WHEREAS, Section 9.02 of the Indenture provides that the Company, the Guarantors and the Trustee may amend or supplement the Indenture, the Notes and the Note Guarantees with the consent of the Holders of at least a majority in principal amount of the then-outstanding Notes (calculated in accordance with the Indenture, including Section 2.09 thereof) voting as a single class, and that, subject to Sections 6.04 and 6.07 of the Indenture, any existing Default or Event of Default (other than a Default or Event of Default in the payment of the principal of, premium or Special Interest, if any, or interest on the Notes, except a payment default resulting from an acceleration that has been rescinded) or compliance with any provision of the Indenture, the Notes or the Note Guarantees may be waived with the consent of the Holders of a majority in principal amount of the then-outstanding Notes (calculated in accordance with the Indenture, including Section 2.09 thereof) voting as a single class;
WHEREAS, pursuant to the Consent Solicitation by the Company, Holders of at least a majority in aggregate principal amount of the Notes (excluding Notes owned by the Company, any Guarantor or any Affiliate thereof) have duly consented to the proposed amendments and waivers set forth in this Supplemental Indenture in accordance with Section 9.02 of the Indenture;
WHEREAS, the Company has furnished, or caused to be furnished, to the Trustee, and the Trustee has received, (i) a copy of the resolutions of the Board of Directors of the Company authorizing the execution of this Supplemental Indenture, (ii) evidence of the written consent of the Holders set forth in the immediately preceding paragraph and (iii) an Officer’s Certificate and an Opinion of Counsel described in Section 9.06 and Section 13.04 of the Indenture;
WHEREAS, all conditions necessary to authorize the execution and delivery of this Supplemental Indenture have been complied with or have been done or performed; and
WHEREAS, this Supplemental Indenture is effective as of the date upon which the conditions set forth in Section 2.01 hereof are satisfied, and the amendments and waivers effected by this Supplemental Indenture shall become operative with respect to the Notes at the Payment Date (as defined herein);
NOW, THEREFORE, the Company and the Guarantors hereby covenant and agree with the Trustee for the equal and proportionate benefit of each other and the Holders as follows:
ARTICLE 1
AMENDMENTS
Section 1.01 Amendments
(a) Amendment to Section 3.01. Section 3.01 of Article 3 of the Indenture is hereby amended by deleting the section in its entirety and replacing such Section 3.01 with the following:
“Section 3.01 Notices to Trustee.
If the Company elects to redeem Notes pursuant to the optional redemption provisions of Section 3.07 hereof, it must furnish to the Trustee, at least 30 days but not more than 60 days before a Redemption Date (or such shorter time as may be acceptable to the Trustee), an Officer’s Certificate setting forth:
(1) the clause of this Indenture pursuant to which the redemption shall occur;
(2) the Redemption Date;
(3) the principal amount of Notes to be redeemed; and
(4) the redemption price (or manner of calculation if not then known).

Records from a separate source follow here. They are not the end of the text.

(** * RadioButtonHelper: the toggle-button controller of CreateJSRadioButtons

    A shallow embedding of [src/RadioButtonHelper.js].  The helper object
    and the display object it manages (its [target]) are two JavaScript
    objects; the helper keeps a reference to the target, and the caller
    keeps one too.  The embedding threads both objects explicitly: every
    method takes the helper and the target and gives back both, so a write
    through [this.target] is visible to whoever holds the target. *)

From Stdlib Require Import ZArith String List Bool Lia.
Import ListNotations.
Open Scope string_scope.
Open Scope list_scope.

(** ** JavaScript values *)

(** The primitive values the helper can meet as labels, as the [play]
    flag and as the [type] of an event.  Frame numbers are integers. *)
Inductive value : Type :=
| VUndefined
| VNull
| VBool (b : bool)
| VNum (n : Z)
| VStr (s : string).

(** [v == null]: loose equality with [null] holds for [null] and
    [undefined] and for no other primitive. *)
Definition eq_null (v : value) : bool :=
  match v with
  | VUndefined | VNull => true
  | _ => false
  end.

(** [ToBoolean v], the test of [if (v)] and of [v && ...]. *)
Definition truthy (v : value) : bool :=
  match v with
  | VUndefined | VNull => false
  | VBool b => b
  | VNum n => negb (Z.eqb n 0)
  | VStr s => negb (String.eqb s EmptyString)
  end.

(** [v == "s"] for a string literal that is not numeric: a string is
    compared as it is; a number or a boolean is compared with
    [ToNumber "s"], which is [NaN], and [null] and [undefined] equal only
    each other. *)
Definition eq_type (v : value) (s : string) : bool :=
  match v with
  | VStr x => String.eqb x s
  | _ => false
  end.

(** ** Outcomes of calls that may throw *)

(** A call either returns or throws.  What the objects look like when an
    exception leaves a method is not kept. *)
Inductive outcome (A : Type) : Type :=
| Done (a : A)
| TypeError          (* a call on a property that is not a function *)
| StackOverflow.     (* the recursion ran out of fuel *)
Arguments Done {A} a.
Arguments TypeError {A}.
Arguments StackOverflow {A}.

Definition bind {A B} (m : outcome A) (k : A -> outcome B) : outcome B :=
  match m with
  | Done a => k a
  | TypeError => TypeError
  | StackOverflow => StackOverflow
  end.

Notation "x <- m ;; k" := (bind m (fun x => k))
  (at level 61, m at next level, right associativity).
Notation "' p <- m ;; k" := (bind m (fun x => let 'p := x in k))
  (at level 61, p pattern, m at next level, right associativity).

(** ** The display object *)

(** Method calls a display object receives, in the order received. *)
Inductive call : Type :=
| AddEventListener (name : string)
| RemoveEventListener (name : string)
| GotoAndPlay (label : value)
| GotoAndStop (label : value)
| OriginalReset.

If the redemption price is not known at the time such notice is to be given, the actual redemption price, calculated as described in the terms of the Notes, will be set forth in an Officer’s Certificate of the Company delivered to the Trustee no later than two Business Days prior to the Redemption Date.”
(b) Amendment to Section 3.03. Subject to Section 2.01 hereof, Section 3.03 of Article 3 of the Indenture is hereby amended by deleting the section in its entirety and replacing such Section 3.03 with the following:
“Section 3.03 Notice of Redemption.
Notices of redemption will be delivered at least three business days but not more than 60 days before the Redemption Date to each Holder of Notes to be redeemed at its registered address or otherwise delivered in accordance with the procedures of DTC, except that redemption notices may be delivered more than 60 days prior to a Redemption Date if the notice is issued in connection with a
2
defeasance of the Notes or a satisfaction and discharge of this Indenture pursuant to Articles 8 or 12. Notes called for redemption become due on the Redemption Date, provided that notices of redemption may be conditioned on one or more conditions precedent, such as the closing of a Change of Control or a financing transaction. The Company will provide prompt written notice to the Trustee rescinding such redemption in the event that any such condition precedent shall not have occurred, and thereafter such redemption and notice of redemption shall be rescinded and of no force or effect. Upon receipt of such notice from the Company rescinding such redemption, the Trustee will promptly send a copy of such notice to the Holders of the Notes to be redeemed in the same manner in which the notice of redemption was given.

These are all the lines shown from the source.